EURO Data Dulls Major Pairs Ahead Of Jobs

So far this week we have seen that Monday’s Euro PMI reports have been tentatively supporting a market view that the Euro-zone downturn is stabilizing. Interestingly, the IMF’s Christine Lagarde has a different viewpoint. She believes that the recent global economic data is showing us a “somber trend” and sees the global economy entering a “softer patch” as downside risks “remain prominent.” For the Europeans, the natural outlier remains Germany – the anointed backbone of Europe – where attention remains focused on whether there are any positive surprises from the recent flash PMI releases for May.

Despite the Euro region remaining in a recession, Monday’s manufacturing activity data was surprisingly strong for the bloc’s more troubled economies – Spain, Italy and Greece. Even Germany is threatening to enter expansion territory again. Nevertheless, even with a strong link there is a weak link and France remains the ‘big four’ economic lagger with its manufacturing PMI print just above that of Greece’s (46.4). Compiled data released today reveals that business activity in the Euro-zone continues to fall last month – proof maybe that the IMF’s Lagarde is more accurate in her assessment and that the Euro’s long slump will continue.

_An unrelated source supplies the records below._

(** X5: Floor against truncation.  When y divides x or x and y have the same
    sign, Divide's quotient and remainder are those of division truncated
    towards zero; otherwise the quotient is one less and the remainder is
    y more.  That pair is the reply when it is within the ranges of the
    reply's fields, and otherwise the call ends in the [ValueError] of the
    reply's constructor. *)
Theorem Divide_against_truncation (schema : pb.Schema) (x y : Z)
    (w : list Event) (Hy : y <> 0) :
  fst (Divide schema (pb.mkBinaryRequest x y) w)
  = let (q, r) := floor_of_truncation x y in
    if pb.fits (pb.quotient_type schema) q
       && pb.fits (pb.remainder_type schema) r
    then Returned (pb.mkDivideReply q r) else Raised ValueError.
Proof.
  pose proof (Z.quot_rem' x y) as Hqr.
  pose proof (Z.rem_bound_abs x y Hy) as Habs.
  pose proof (Z.rem_nonneg x y Hy) as Hnn.
  pose proof (Z.rem_nonpos x y Hy) as Hnp.
  unfold floor_of_truncation.
  destruct (Z.eqb_spec (Z.rem x y) 0) as [H0 | H0]; cbn [orb].
  - apply Divide_reply_unique; lia.
  - destruct (Z.eqb_spec (Z.sgn x) (Z.sgn y)) as [Hs | Hs].
    + apply Divide_reply_unique; lia.
    + apply Divide_reply_unique; lia.
Qed.

Lemma Divide_against_truncation_witness :
  fst (Divide (pb.uniform pb.int64) (pb.mkBinaryRequest (-7) 2) [])
  = let (q, r) := floor_of_truncation (-7) 2 in
    if pb.fits pb.int64 q && pb.fits pb.int64 r
    then Returned (pb.mkDivideReply q r) else Raised ValueError.
Proof.
  apply (Divide_against_truncation (pb.uniform pb.int64) (-7) 2 []). lia.
Defined.

(** ** Calls in sequence *)

(** X6: Dividing a product by one of its factors gives back the other, with
    remainder 0: Multiply(x, y) followed by Divide(result, y), for y <> 0,
    when the product is within the range of Multiply's result field and x
    within that of Divide's quotient field. *)
Theorem Multiply_then_Divide (schema : pb.Schema) (x y : Z) (w : list Event)
    (Hy : y <> 0)
    (Hproduct : pb.fits (pb.result_type schema) (x * y) = true)
    (Hquotient : pb.fits (pb.quotient_type schema) x = true) :
  fst ((res <- Multiply schema (pb.mkBinaryRequest x y) ;;
        Divide schema (pb.mkBinaryRequest (pb.result res) y)) w)
  = Returned (pb.mkDivideReply x 0).
Proof.
  unfold bind. rewrite Multiply_run, Hproduct. cbn [pb.result].
  rewrite (Divide_reply_unique schema (x * y) y x 0) by lia.
  rewrite Hquotient, fits_0. reflexivity.
Qed.

Lemma Multiply_then_Divide_witness :
  fst ((res <- Multiply (pb.uniform pb.int32) (pb.mkBinaryRequest 6 (-7)) ;;
        Divide (pb.uniform pb.int32)
          (pb.mkBinaryRequest (pb.result res) (-7))) [])
  = Returned (pb.mkDivideReply 6 0).
Proof.
  apply (Multiply_then_Divide (pb.uniform pb.int32) 6 (-7) []);
    [lia | reflexivity | reflexivity].
Defined.

(** X7: Subtract undoes Add and Add undoes Subtract, on the same second
    operand, when the intermediate result and x are within the range of the
    result field; when the intermediate result is not, the first call
    already ends in [ValueError] and nothing comes back. *)
Theorem Add_Subtract_inverse (schema : pb.Schema) (x y : Z) (w : list Event)
    (Hx : pb.fits (pb.result_type schema) x = true) :
  fst ((res <- Add schema (pb.mkBinaryRequest x y) ;;
        Subtract schema (pb.mkBinaryRequest (pb.result res) y)) w)
  = (if pb.fits (pb.result_type schema) (x + y)
     then Returned (pb.mkBinaryReply x) else Raised ValueError) /\
  fst ((res <- Subtract schema (pb.mkBinaryRequest x y) ;;
        Add schema (pb.mkBinaryRequest (pb.result res) y)) w)
  = (if pb.fits (pb.result_type schema) (x - y)
     then Returned (pb.mkBinaryReply x) else Raised ValueError).
Proof.
  unfold bind. rewrite Add_run, Subtract_run. split.
  - destruct (pb.fits (pb.result_type schema) (x + y)); [ | reflexivity].
    cbn [pb.result]. rewrite Subtract_run.
    replace (x + y - y) with x by lia. rewrite Hx. reflexivity.
  - destruct (pb.fits (pb.result_type schema) (x - y)); [ | reflexivity].
    cbn [pb.result]. rewrite Add_run.
    replace (x - y + y) with x by lia. rewrite Hx. reflexivity.
Qed.

Lemma Add_Subtract_inverse_witness :
  fst ((res <- Add (pb.uniform pb.int32) (pb.mkBinaryRequest 5 9) ;;
        Subtract (pb.uniform pb.int32)
          (pb.mkBinaryRequest (pb.result res) 9)) [])
  = (if pb.fits pb.int32 (5 + 9)
     then Returned (pb.mkBinaryReply 5) else Raised ValueError) /\
  fst ((res <- Subtract (pb.uniform pb.int32) (pb.mkBinaryRequest 5 9) ;;
        Add (pb.uniform pb.int32) (pb.mkBinaryRequest (pb.result res) 9)) [])
  = (if pb.fits pb.int32 (5 - 9)
     then Returned (pb.mkBinaryReply 5) else Raised ValueError).
Proof.
  apply (Add_Subtract_inverse (pb.uniform pb.int32) 5 9 []). reflexivity.
Defined.

(** X8: The power of a sum of exponents is the product of the powers: for
    e1, e2 >= 0, multiplying the results of Power(b, e1) and Power(b, e2)
    gives the result of Power(b, e1 + e2), when the three powers are within
    the range of the result field. *)
Theorem Power_of_sum (schema : pb.Schema) (b e1 e2 : Z) (w w' : list Event)
    (He1 : 0 <= e1) (He2 : 0 <= e2)
    (Hfit1 : pb.fits (pb.result_type schema) (b ^ e1) = true)
    (Hfit2 : pb.fits (pb.result_type schema) (b ^ e2) = true)
    (Hfit : pb.fits (pb.result_type schema) (b ^ (e1 + e2)) = true) :
  fst ((p1 <- Power schema (pb.mkPowerRequest b e1) ;;
        p2 <- Power schema (pb.mkPowerRequest b e2) ;;
        Multiply schema (pb.mkBinaryRequest (pb.result p1) (pb.result p2))) w)
  = Returned (pb.mkBinaryReply (b ^ (e1 + e2))) /\
  fst (Power schema (pb.mkPowerRequest b (e1 + e2)) w')
  = Returned (pb.mkBinaryReply (b ^ (e1 + e2))).
Proof.
  split.
  - unfold bind. rewrite (Power_nonnegative schema b e1 w He1), Hfit1.
    rewrite (Power_nonnegative schema b e2) by assumption. rewrite Hfit2.
    cbn [pb.result]. rewrite Multiply_run.
    rewrite <- Z.pow_add_r by assumption. rewrite Hfit. reflexivity.
  - rewrite (Power_nonnegative schema b (e1 + e2) w') by lia.
    rewrite Hfit. reflexivity.
Qed.

Lemma Power_of_sum_witness :
  fst ((p1 <- Power (pb.uniform pb.int32) (pb.mkPowerRequest 2 3) ;;
        p2 <- Power (pb.uniform pb.int32) (pb.mkPowerRequest 2 4) ;;
        Multiply (pb.uniform pb.int32)
          (pb.mkBinaryRequest (pb.result p1) (pb.result p2))) [])
  = Returned (pb.mkBinaryReply (2 ^ (3 + 4))) /\
  fst (Power (pb.uniform pb.int32) (pb.mkPowerRequest 2 (3 + 4)) [])
  = Returned (pb.mkBinaryReply (2 ^ (3 + 4))).
Proof.
  apply (Power_of_sum (pb.uniform pb.int32) 2 3 4 [] []);
    [lia | lia | reflexivity | reflexivity | reflexivity].
Defined.

(** ** Factorial *)

Lemma Zfact_fact (k : nat) : Zfact k = Z.of_nat (fact k).
Proof.
  induction k as [ | k IH ]; [reflexivity | ].
  change (fact (S k)) with (S k * fact k)%nat.
  cbn [Zfact]. rewrite IH, Nat2Z.inj_mul. ring.
Qed.

Lemma Zfact_pos (k : nat) : 1 <= Zfact k.
Proof.
  induction k as [ | k IH ]; cbn [Zfact]; [lia | nia].
Qed.

Lemma Zfact_le (k n : nat) : (k <= n)%nat -> Zfact k <= Zfact n.
Proof.
  induction 1 as [ | n Hle IH ]; [lia | ].
  cbn [Zfact]. pose proof (Zfact_pos n). nia.
Qed.

Lemma step_fits_0 (schema : pb.Schema) : step_fits schema 0 = true.
Proof. unfold step_fits. cbn [Zfact Z.of_nat]. rewrite fits_0, fits_1. reflexivity. Qed.

(** The steps that can be built are an initial segment. *)
Lemma step_fits_below (schema : pb.Schema) (k n : nat) :
  (k <= n)%nat -> step_fits schema n = true -> step_fits schema k = true.
Proof.
  unfold step_fits. intros Hk H. apply andb_true_iff in H as [Hs Ha].
  apply andb_true_iff. split.
  - apply (fits_below _ (Z.of_nat n)); [lia | exact Hs].
  - apply (fits_below _ (Zfact n)); [ | exact Ha].
    pose proof (Zfact_pos k). pose proof (Zfact_le k n Hk). lia.
Qed.

(** 21! is beyond 64 bits: no type of protobuf holds it. *)
Lemma step_fits_21 (schema : pb.Schema) : step_fits schema 21 = false.
Proof.
  unfold step_fits. rewrite (fits_too_big _ (Zfact 21)).
  - apply andb_false_r.
  - vm_compute. discriminate.
Qed.

Lemma fitting_prefix_le (schema : pb.Schema) (count : nat) :
  forall lo, (fitting_prefix schema lo count <= count)%nat.
Proof.
  induction count as [ | count IH ]; intros lo; cbn [fitting_prefix]; [lia | ].
  destruct (step_fits schema lo); [ | lia]. specialize (IH (S lo)). lia.
Qed.

Lemma fitting_prefix_all (schema : pb.Schema) (count : nat) :
  forall lo,
    (forall i, (i < count)%nat -> step_fits schema (lo + i) = true) ->
    fitting_prefix schema lo count = count.
Proof.
  induction count as [ | count IH ]; intros lo H; cbn [fitting_prefix];
    [reflexivity | ].
  rewrite <- (Nat.add_0_r lo) at 1. rewrite (H 0%nat) by lia.
  rewrite IH; [reflexivity | ].
  intros i Hi. replace (S lo + i)%nat with (lo + S i)%nat by lia.
  apply H. lia.
Qed.

(** The prefix stops at the first step that cannot be built. *)
Lemma fitting_prefix_stops (schema : pb.Schema) (count : nat) :
  forall lo i,
    (i < count)%nat -> step_fits schema (lo + i) = false ->
    (fitting_prefix schema lo count <= i)%nat.
Proof.
  induction count as [ | count IH ]; intros lo i Hi H; [lia | ].
  cbn [fitting_prefix]. destruct (step_fits schema lo) eqn:E; [ | lia].
  destruct i as [ | i ].
  - rewrite Nat.add_0_r, E in H. discriminate.
  - assert ((fitting_prefix schema (S lo) count <= i)%nat); [ | lia].
    apply IH; [lia | ]. replace (S lo + i)%nat with (lo + S i)%nat by lia.
    exact H.
Qed.

(** Where the prefix stops short, the step after it cannot be built. *)
Lemma fitting_prefix_misfit (schema : pb.Schema) (count : nat) :
  forall lo,
    (fitting_prefix schema lo count < count)%nat ->
    step_fits schema (lo + fitting_prefix schema lo count) = false.
Proof.
  induction count as [ | count IH ]; intros lo H; [lia | ].
  cbn [fitting_prefix] in *. destruct (step_fits schema lo) eqn:E.
  - replace (lo + S (fitting_prefix schema (S lo) count))%nat
      with (S lo + fitting_prefix schema (S lo) count)%nat by lia.
    apply IH. lia.
  - rewrite Nat.add_0_r. exact E.
Qed.

(** Every step of the prefix can be built. *)
Lemma fitting_prefix_fits (schema : pb.Schema) (count : nat) :
  forall lo i,
    (i < fitting_prefix schema lo count)%nat ->
    step_fits schema (lo + i) = true.
Proof.
  induction count as [ | count IH ]; intros lo i Hi; cbn [fitting_prefix] in Hi;
    [lia | ].
  destruct (step_fits schema lo) eqn:E; [ | lia].
  destruct i as [ | i ]; [rewrite Nat.add_0_r; exact E | ].
  replace (lo + S i)%nat with (S lo + i)%nat by lia. apply IH. lia.
Qed.

Lemma printed_app (w l : list Event) :
  printed (w ++ l) = (printed w ++ printed l)%list.
Proof.
  induction w as [ | [line | ms] w IH ]; cbn [app printed]; rewrite ?IH;
    reflexivity.
Qed.

Lemma slept_ms_app (w l : list Event) :
  slept_ms (w ++ l) = slept_ms w + slept_ms l.
Proof.
  induction w as [ | [line | ms] w IH ]; cbn [app slept_ms]; rewrite ?IH; lia.
Qed.

(** The first pull on a generator made for [n >= 0] yields step 0 with
    accumulator 1, which every type holds. *)
Lemma next_Created_nonnegative (schema : pb.Schema) (n : Z) (w : list Event) :
  0 <= n ->
  exists l,
    next schema (Factorial (pb.mkUnaryRequest n)) w
    = (Returned (Some (factorial_step 0), Suspended n 0 1), (w ++ l)%list) /\
    slept_ms l = 0 /\ map colour (printed l) = [BLUE; GREEN].
Proof.
  intros Hn. unfold Factorial. run_handler. cbn [pb.n].
  replace (n <? 0) with false by (symmetry; apply Z.ltb_ge; lia).
  replace (0 <? n + 1) with true by (symmetry; apply Z.ltb_lt; lia).
  cbn [Z.eqb]. rewrite fits_0, fits_1. cbn [andb].
  rewrite <- app_assoc. eexists.
  split; [reflexivity | split; reflexivity].
Qed.

(** The first pull on a generator made for [n < 0] aborts. *)
Lemma next_Created_negative (schema : pb.Schema) (n : Z) (w : list Event) :
  n < 0 ->
  next schema (Factorial (pb.mkUnaryRequest n)) w
  = (Aborted INVALID_ARGUMENT "Negative factorial is undefined",
     (w ++ [Printed (mkLogLine BLUE "Factorial" ("n=" ++ str n))]
        ++ [Printed (mkLogLine RED "Factorial" "ERROR: negative")])%list).
Proof.
  intros Hn. unfold Factorial. run_handler. cbn [pb.n].
  replace (n <? 0) with true by (symmetry; apply Z.ltb_lt; lia).
  rewrite <- app_assoc. reflexivity.
Qed.
(** The loop stops at the first line feed of the array, or at its end. *)
Lemma newLine_first (byteArray : Uint8Array) :
  forall k : Z,
    let r := newLine byteArray k in
    k <= r <= k + Z.of_nat (length byteArray) /\
    (forall j : nat, k + Z.of_nat j < r -> at_ byteArray (Z.of_nat j) <> Some 10) /\
    (r < k + Z.of_nat (length byteArray) ->
     at_ byteArray (r - k) = Some 10).
Proof.
  induction byteArray as [|b rest IH]; intros k; cbn [newLine length].
  - cbv zeta. split; [lia|]. split; [intros j Hj; lia|lia].
  - destruct (byteVal b =? 10) eqn:Hb.
    + apply Z.eqb_eq in Hb. cbv zeta. split; [lia|].
      split; [intros j Hj; lia|]. intros _.
      rewrite Z.sub_diag. change 0 with (Z.of_nat 0). rewrite at_lookup.
      cbn. rewrite Hb. reflexivity.
    + apply Z.eqb_neq in Hb. specialize (IH (k + 1)). cbv zeta in IH |- *.
      destruct IH as (Hr & Hbefore & Hat). split; [lia|]. split.
      * intros [|j] Hj; rewrite at_lookup; cbn.
        -- intros [= H]. exact (Hb H).
        -- rewrite <- at_lookup. apply Hbefore. lia.
      * intros Hlt.
        replace (newLine rest (k + 1) - k)
          with (Z.of_nat (S (Z.to_nat (newLine rest (k + 1) - (k + 1))))) by lia.
        rewrite at_lookup. cbn [lookup list_lookup].
        rewrite <- at_lookup. rewrite Z2Nat.id by lia. apply Hat. lia.
Qed.

End RandomFacts.

(** X19: whatever offset in [0, size] the random expression gives,
    [getRandomTitle] creates its iterator strictly after it, so never at
    offset 0: the first record of the title file is never the one it
    decodes.  No byte between that offset and the byte before the
    iterator's offset is a line feed; that last byte is a line feed of the
    title file, unless the bytes read hold none, in which case the iterator
    is created one past the end of what was read. *)
Theorem X19_getRandomTitle_starts_after_the_next_line_feed :
  forall (MAX_TITLE_LENGTH : Z) (offset : Z) (titleFile : File),
    0 <= MAX_TITLE_LENGTH ->
    0 <= offset <= size titleFile ->
    let start := Prefix.iteratorOffset MAX_TITLE_LENGTH offset titleFile in
    offset < start /\
    (forall j, offset <= j < start - 1 ->
               Util.at_ (content titleFile) j <> Some 10) /\
    (Util.at_ (content titleFile) (start - 1) = Some 10 \/
     start = Z.min (offset + MAX_TITLE_LENGTH) (size titleFile) + 1).
Proof.
  intros MAX offset titleFile HMAX [Hlow Hhigh] start.
  unfold start, Prefix.iteratorOffset, Prefix.readFileSlice.
  rewrite slice_nonneg by assumption.
  set (window := firstn (Z.to_nat MAX) (skipn (Z.to_nat offset) (content titleFile))).
  destruct (newLine_first window 0) as (Hr & Hbefore & Hat).
  set (r := Prefix.newLine window 0) in *.
  assert (Hwindow : forall j : nat,
            (j < length window)%nat ->
            Util.at_ window (Z.of_nat j)
            = Util.at_ (content titleFile) (offset + Z.of_nat j)).
  { intros j Hj.
    replace (offset + Z.of_nat j) with (Z.of_nat (Z.to_nat offset + j)) by lia.
    rewrite !at_lookup. unfold window.
    unfold window in Hj. rewrite length_take in Hj.
    rewrite lookup_take_lt by lia. rewrite lookup_drop. reflexivity. }
  assert (Hlen : Z.of_nat (length window)
                 = Z.min MAX (size titleFile - offset)).
  { unfold window. rewrite length_take, length_drop. unfold size in *. lia. }
  split; [lia|]. split.
  - intros j Hj.
    replace j with (offset + Z.of_nat (Z.to_nat (j - offset))) by lia.
    rewrite <- Hwindow by lia. apply Hbefore. lia.
  - destruct (Z.lt_ge_cases r (Z.of_nat (length window))) as [Hin|Hout].
    + left. replace (offset + r + 1 - 1)
        with (offset + Z.of_nat (Z.to_nat r)) by lia.
      rewrite <- Hwindow by lia. rewrite Z2Nat.id by lia.
      rewrite <- (Z.sub_0_r r). apply Hat. lia.
    + right. lia.
Qed.

Lemma X19_getRandomTitle_start_witness :
  let start := Prefix.iteratorOffset 300 7 TitleIndex.toyIndex in
  7 < start /\
  (forall j, 7 <= j < start - 1 ->
             Util.at_ (content TitleIndex.toyIndex) j <> Some 10) /\
  (Util.at_ (content TitleIndex.toyIndex) (start - 1) = Some 10 \/
   start = Z.min (7 + 300) (size TitleIndex.toyIndex) + 1).
Proof.
  apply (X19_getRandomTitle_starts_after_the_next_line_feed 300 7
           TitleIndex.toyIndex).
  - lia.
  - vm_compute. split; discriminate.
Defined.

(** *** Normalization and the metadata *)

(** X20: once the handler of [readMetadataFile] has run to its end on a
    text, [normalizeStringIfCompatibleArchive] and the function that
    [getNormalizeFunction] returns agree on every string, and both leave
    the string as it is exactly when the text gives [normalized_titles] the
    value "0"; for any other value, and without the key, they normalize. *)
Theorem X20_normalization_follows_the_metadata :
  forall (normalizeString : string -> string) (a a' : LocalArchive)
         (metadata s : string),
    Metadata.readMetadataFile a metadata = (a', Metadata.Loaded) ->
    Prefix.normalizeStringIfCompatibleArchive normalizeString a' s
    = TitleIndex.getNormalizeFunction normalizeString a' s /\
    Prefix.normalizeStringIfCompatibleArchive normalizeString a' s
    = if match Metadata.exec "normalized_titles" metadata with
         | Some normalizedTitlesInt => String.eqb normalizedTitlesInt "0"
         | None => false
         end
      then s else normalizeString s.
Proof.
  intros normalizeString a a' metadata s Hread.
  unfold Metadata.readMetadataFile in Hread.
  destruct (Metadata.exec "language" metadata) as [l|]; [|discriminate].
  destruct (Metadata.exec "date" metadata) as [d|]; [|discriminate].
  unfold Prefix.normalizeStringIfCompatibleArchive, TitleIndex.getNormalizeFunction.
  destruct (Metadata.exec "normalized_titles" metadata) as [v|].
  - destruct (String.eqb v "0"); injection Hread as <-; split; reflexivity.
  - injection Hread as <-. split; reflexivity.
Qed.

Markit’s 47.7 gauge of activity across manufacturing and services for the 17-member Euro-zone remains in contraction territory, but “shrank at the least severe rate in three-months.” The fortunes amongst member states again were mixed, with Germany revised higher to show marginal growth. A pleasant surprise was Spain, where contraction was at its “least severe” in 24-months. The reduction in manufacturing activity was moderate across the Euro-zone, but services (which accounts for a larger share for European output) were as expected, “patchy” – the decline worsening in Italy and a surprise no improvement in Germany or France.

An optimist would have us believe that “signs of stabilization in business activity in Germany and lesser declines amongst other nations” gives us hope for an end to the regional economic slump. However, so far the member states continue to lack the consistent growth drivers to boost the combined member economies beyond the stabilization phase. This morning’s Euro retail sales headline supports this argument. It fell sharply in April (-0.5% – the third straight month of decline and the largest in six-months), which suggests that consumer spending or demand that rose in Q1 is “running out of steam.” Household spending has fallen in each quarter since the contraction started in Q4 in 2011.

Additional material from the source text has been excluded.